Credit risk on cash and cash equivalent and other bank balances is limited as the Company generally transacts with banks and
financial institutions with high credit ratings assigned by international and domestic credit rating agencies.

iii) Liquidity risk

Liquidity risk is the risk that the Company will encounter difficulty in meeting the obligations associated with its financial liabilities
that are settled by delivering cash or another financial asset. Ultimate responsibility for liquidity risk management rests with the
board of directors, which has established an appropriate liquidity risk management framework for management of the Company's
short, medium and long-term funding and liquidity management requirements. The Company's approach to managing liquidity is to
ensure, as far as possible, that it will always have sufficient liquidity to meet its liabilities when due, under both normal and stressed
conditions, without incurring unacceptable losses or risking damage to the Company's reputation.

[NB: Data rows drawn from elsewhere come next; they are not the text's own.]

Lemma validateRequestedExtensionIDs_Ok (inputs : ExtensionInputs) u :
  validateRequestedExtensionIDs inputs = Ok u ↔
  map_len inputs <= 64 ∧ ∀ id, is_Some (inputs !! id) → protocolidentifier_Valid id = true.
Proof.
  unfold validateRequestedExtensionIDs, MaxEntries. destruct u. rewrite bind_Ok. split.
  - intros ([] & Hl%fail_if_Ok%Z.ltb_ge & H). apply for_each_Ok in H. split; [done|].
    intros id Hid. rewrite Forall_forall in H. specialize (H id). rewrite elem_of_range_keys in H.
    by apply H, fail_if_Ok, negb_false_iff in Hid.
  - intros [Hl H]. exists (). rewrite fail_if_Ok, Z.ltb_ge. split; [done|]. apply for_each_Ok, Forall_forall.
    intros id Hid%elem_of_range_keys. by apply fail_if_Ok, negb_false_iff, H.
Qed.

(** What ceremony start stores passes the checks of ceremony finish. *)
Lemma prepared_state_valid inputs registry policy out bindings stored : registry_wf registry →
  prepared_ok inputs registry policy out bindings → dom stored = dom inputs →
  validateRequestedExtensionIDs stored = Ok () ∧ validateExtensionBindingState stored bindings = Ok ().
Proof.
  intros Hwf (_ & -> & Hlen & Hids) Hdom. unfold ExtensionInputs in *.
  assert (∀ id, is_Some (stored !! id) ↔ is_Some (inputs !! id)) as Hd
    by (intros id; by rewrite <-!elem_of_dom, Hdom).
  rewrite validateRequestedExtensionIDs_Ok, validateExtensionBindingState_Ok. split.
  - split; [|intros id Hid; by apply Hids, Hd]. unfold map_len in *. by rewrite <-size_dom, Hdom, size_dom.
  - assert (b_ID <$> omap (Registry_Binding registry) (sorted_keys inputs) =
      filter (λ id, is_Some (Registry_Binding registry id)) (sorted_keys inputs)) as Hsub
      by (by apply omap_binding_sublist).
    split_and!.
    + rewrite <-(length_fmap b_ID), Hsub. pose proof (length_sorted_keys inputs) as Hk.
      pose proof (length_filter (λ id, is_Some (Registry_Binding registry id)) (sorted_keys inputs)). lia.
    + rewrite Hsub. apply StronglySorted_filter, StronglySorted_lt;
        [apply StronglySorted_sorted_keys|apply NoDup_sorted_keys].
    + apply Forall_forall. intros b Hb. apply omap_binding_In in Hb as [Hin Hb]; [|done]. split.
      * by apply (registry_wf_binding _ _ _ Hwf Hb).
      * by apply Hd, elem_of_sorted_keys.
    + intros id e Hid He. apply Hd in Hid. destruct (Hids id Hid) as [_ Hbi].
      destruct Hbi as [b Hb]; [left; by eexists|].
      destruct (registry_wf_binding _ _ _ Hwf Hb) as (Hbid & _ & Hbe). rewrite <-(Hbe _ He).
      apply omap_binding_In; [done|]. rewrite Hbid. split; [by apply elem_of_sorted_keys|done].
Qed.
End StateLemmas.
Definition sample_response : RegistrationResponse := {|
  rr_Type := CredentialTypePublicKey; rr_RawID := mkByteValue (Some [x0a; x0b]);
  rr_ClientDataJSON := mkByteValue (Some (object_text
    (ceremony_members ClientDataTypeCreate "https://example.com" (replicate 32 x00) false)));
  rr_AuthenticatorData := zeroByteValue; rr_AttestationObject := sample_object; rr_PublicKeyAlgorithm := 0;
  rr_Transports := ["internal"]; rr_AuthenticatorAttachment := "platform"; rr_ClientExtensionResults := ∅ |}.

Definition sample_finish : RegistrationFinishOptions := {|
  rfo_State := sample_state; rfo_Response := sample_response;
  rfo_AttestationObjectDecoder := Iface (λ _, Ok sample_decoded);
  rfo_CredentialPublicKeyDecoder := Iface (λ _, Ok sample_key); rfo_ExtensionMapDecoder := NilIface;
  rfo_AttestationRegistry := Some {[ "none" := Attestation.None.New ]}; rfo_AttestationTrustPolicy := AcceptNone;
  rfo_ExtensionRegistry := sample_registry; rfo_ExtensionPolicy := mkRegistrationPolicy true true; rfo_Now := Some 2 |}.

Definition sample_parsed : ParsedAuthenticatorData := mkParsed sample_authdata h x45 1 (Some sample_attested) None.

Definition sample_result : RegistrationResult := {|
  rres_Credential := registered_credential sample_finish sample_parsed sample_attested sample_key TypeNone;
  rres_Attestation := mkVR TypeNone (mkTrustPath TrustPathNone [] None None) true [] EvNil;
  rres_AttestationTrust := accepted "none attestation accepted by policy";
  rres_Extensions := [mkResult IDCredProps false false [] (OTyped (VCredProps (mkCredProps None))) false RevisionLevel3Recommendation];
  rres_Warnings := [] |}.

Lemma sample_authdata_parsed : registration_authdata sample_state sample_authdata sample_parsed.
Proof.
  split.
  - apply parse_authdata_complete; [|reflexivity|reflexivity].
    split; [cbn [RPIDHash sample_parsed]; rewrite Hh; apply length_Sum256|].
    split; [vm_compute; split; congruence|]. split; [reflexivity|].
    split; [reflexivity|]. split; [|reflexivity]. split; [reflexivity|]. split; [discriminate|].
    split; [vm_compute; split; congruence|discriminate].
  - split; [exact Hh|]. split; [right; reflexivity|]. split; [discriminate|]. split; [discriminate|reflexivity].
Qed.

Lemma sample_client_data :
  client_data_verified (rr_ClientDataJSON sample_response) ClientDataTypeCreate (rs_Challenge sample_state) example_policy.
Proof.
  eexists. split; [vm_compute; reflexivity|]. split_and!; try reflexivity; [|done].
  cbn [cd_Origin]. by left.
Qed.

Lemma sample_finish_Ok : FinishRegistration None sample_finish = Ok sample_result.
Proof.
  apply FinishRegistration_complete. split; [|split; [exact sample_client_data|]].
  - split; [by eexists|]. split; [reflexivity|]. split; [vm_compute; reflexivity|]. split; [vm_compute; reflexivity|].
    split; [reflexivity|]. split; [discriminate|]. split; [discriminate|]. split; [discriminate|reflexivity].
  - exists (λ _, Ok sample_decoded), sample_decoded, sample_parsed, sample_attested, sample_key, ∅. do 2 eexists.
    split; [reflexivity|]. split; [reflexivity|]. split; [reflexivity|]. split; [by left|].
    split; [exact sample_authdata_parsed|]. split; [reflexivity|]. split; [reflexivity|]. split.
    + do 2 eexists. split; [reflexivity|]. split; [reflexivity|]. split; [reflexivity|].
      split; [symmetry; apply app_nil_r|]. split; reflexivity.
    + split; [by left|]. split; [by left|]. split; [do 4 eexists; split_and!; try reflexivity|].
      split; [vm_compute; reflexivity|]. split_and!; reflexivity.
Qed.
End Sample.
(* ===== verification/Authentication.v ===== *)
(** * The authentication ceremony and credential updates

    Models [src/authentication.go] ([StartAuthentication],
    [FinishAuthentication] and their helpers) and [src/credential_update.go]
    ([CredentialUpdate.ApplyTo], the conditional update of the stored record). *)
From S2P Require Import Prelude GoStrings Base64 Sha2 AuthData ClientData Origin ExtValue Types Extension ExtHandlers Attestation Ceremony ExtVerify State Registration.
Set Default Goal Selector "!".
Local Open Scope Z_scope.

Definition ErrCredentialNotAllowed : error := Sentinel "webauthn.ErrCredentialNotAllowed".
Definition ErrUserHandleRequired : error := Sentinel "webauthn.ErrUserHandleRequired".
Definition ErrCredentialOwnershipMismatch : error := Sentinel "webauthn.ErrCredentialOwnershipMismatch".
Definition ErrInvalidSignature : error := Sentinel "webauthn.ErrInvalidSignature".
Definition ErrCloneRisk : error := Sentinel "webauthn.ErrCloneRisk".
Definition ErrCloneRisk_Error : string := "webauthn: signature counter clone risk".
Definition ErrCredentialUpdateConflict : error := Sentinel "webauthn.ErrCredentialUpdateConflict".
Definition ErrInvalidCredentialUpdate : error := Sentinel "webauthn.ErrInvalidCredentialUpdate".

(** ** Adapters ([src/crypto/crypto.go]) *)

Definition AlgorithmPolicy : Type := iface (Z → bool).

(** ** Start *)

Record AuthenticationStartOptions := mkAuthenticationStart {
  aso_RPID : string;
  aso_OriginPolicy : OriginPolicy;
  aso_Challenge : Challenge;
  aso_ChallengeGenerator : ChallengeGenerator;
  aso_Timeout : Z;
  aso_StateTTL : Z;
  aso_AllowCredentials : list CredentialDescriptor;
  aso_UserVerification : string;
  aso_Hints : list string;
  aso_Extensions : ExtensionInputs;
  aso_ExtensionRegistry : Registry;
  aso_ExtensionInputPolicy : ExtensionInputPolicy;
  aso_ExpectedUserHandle : UserHandle;
  aso_Now : option Z;
}.

Record AuthenticationStartResult := mkAuthenticationStartResult {
  asr_Options : PublicKeyCredentialRequestOptions; asr_State : AuthenticationState }.

(** ** Responses, policies and results *)

Record AuthenticationResponse := mkAuthenticationResponse {
  ar_Type : string;
  ar_RawID : RawID;
  ar_ClientDataJSON : ClientDataJSON;
  ar_AuthenticatorData : AuthenticatorData;
  ar_Signature : Signature;
  ar_UserHandle : UserHandle;
  ar_AuthenticatorAttachment : string;
  ar_ClientExtensionResults : ClientOutputs;
}.

Record AuthenticationExtensionPolicy := mkAuthenticationPolicy {
  aep_RejectUnrequested : bool; aep_RejectUnknown : bool; aep_AppID : string }.

Record CounterPolicy := mkCounterPolicy { RejectCloneRisk : bool; UpdateOnCloneRisk : bool }.

Inductive CounterStatus := CounterStatusUnsupported | CounterStatusIncremented | CounterStatusCloneRisk.
#[export] Instance CounterStatus_eq_dec : EqDecision CounterStatus.
Proof. solve_decision. Defined.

Financial assets of INR 2,980.02 crores (including restricted deposits of INR 14.26 crores) as at 31 March 2025 is in the form of
cash and cash equivalents, bank balances other than cash and cash equivalents above, investments, trade receivables, loans and
other financial assets where the Company has assessed the counterparty credit risk. Trade receivables of INR 138.13 crores (net of
provision of INR 21.72 crores) as at 31 March 2025 carried at amortised cost and is valued considering provision for allowance using
expected credit loss method (if any). In addition to the historical pattern of credit loss, we have considered the likelihood of increased
credit risk. The Company has specifically evaluated the potential impact with respect to Healthcare service sector. The Company
closely monitors its customers who are being impacted. Also a substantial portion of the financial asset is related to investments
in subsidiaries and associate companies (INR 1,008.96 crores) and loans and advances to subsidiaries and associate companies
(INR 316.12 crores, net of provision of INR 13.48 crores) wherein Management has considered on the projections while doing its
assessment for impairment testing.

Financial assets of INR 2,959.74 crores (including restricted deposits of INR 6.57 crores) as at 31 March 2024 is in the form of
cash and cash equivalents, bank balances other than cash and cash equivalents above, investments, trade receivables, loans and
other financial assets where the Company has assessed the counterparty credit risk. Trade receivables of INR 127.55 crores (net of
provision of INR 12.24 crores) as at 31 March 2024 carried at amortised cost and is valued considering provision for allowance using
expected credit loss method (if any). In addition to the historical pattern of credit loss, we have considered the likelihood of increased
credit risk. The Company has specifically evaluated the potential impact with respect to Healthcare service sector. The Company
closely monitors its customers who are being impacted. Also a substantial portion of the financial asset is related to investments
in subsidiaries and associate companies (INR 2,175.55 crores) and loans and advances to subsidiaries and associate companies
(INR 454.95 crores, net of provision of INR 13.48 crores) wherein Management has considered on the projections while doing its
assessment for impairment testing.

iv) Market risk

Market risk is the risk that the fair value of future cash flows of a financial instrument will fluctuate because of changes in market
prices, such as foreign exchange rates, interest rates and equity prices.

(a) Foreign currency risk

The Company undertakes transactions denominated in foreign currencies; consequently, exposures to exchange rate

fluctuations arise. The Company is mainly exposed to AED, OMR and US dollar.

Sensitivity analysis

The sensitivity of profit or loss to changes in exchange rates arises mainly from foreign currency denominated financial
instruments. One per cent is the sensitivity rate used when reporting foreign currency risk internally to key management
personnel and represents management's assessment of the reasonably possible change in foreign exchange rates. The
sensitivity analysis includes only outstanding foreign currency denominated monetary items and adjusts their translation at the
year-end for a one per cent change in foreign currency rates. A positive number below indicates an increase in profit and other
equity where currency units strengthens one per cent against the relevant currency. For a one per cent weakening of currency
units against the relevant currency, there would be a comparable impact on the profit and other equity, and the balances below
would be negative.

38 Financial Instruments - Fair values and risk management (Contd..)

(b) Interest rate risk

The Company is exposed to interest rate risk because the Company borrows funds at both fixed and floating interest rates.
The Company's significant interest rate risk arises from long-term borrowings with variable interest rates, which expose the
Company to cash flow interest rate risk. The interest rate on the Company's financial instruments is based on market rates. The
Company monitors the movement in interest rates on an ongoing basis. The risk is managed by the Company by maintaining an
appropriate mix between fixed and floating rate borrowings.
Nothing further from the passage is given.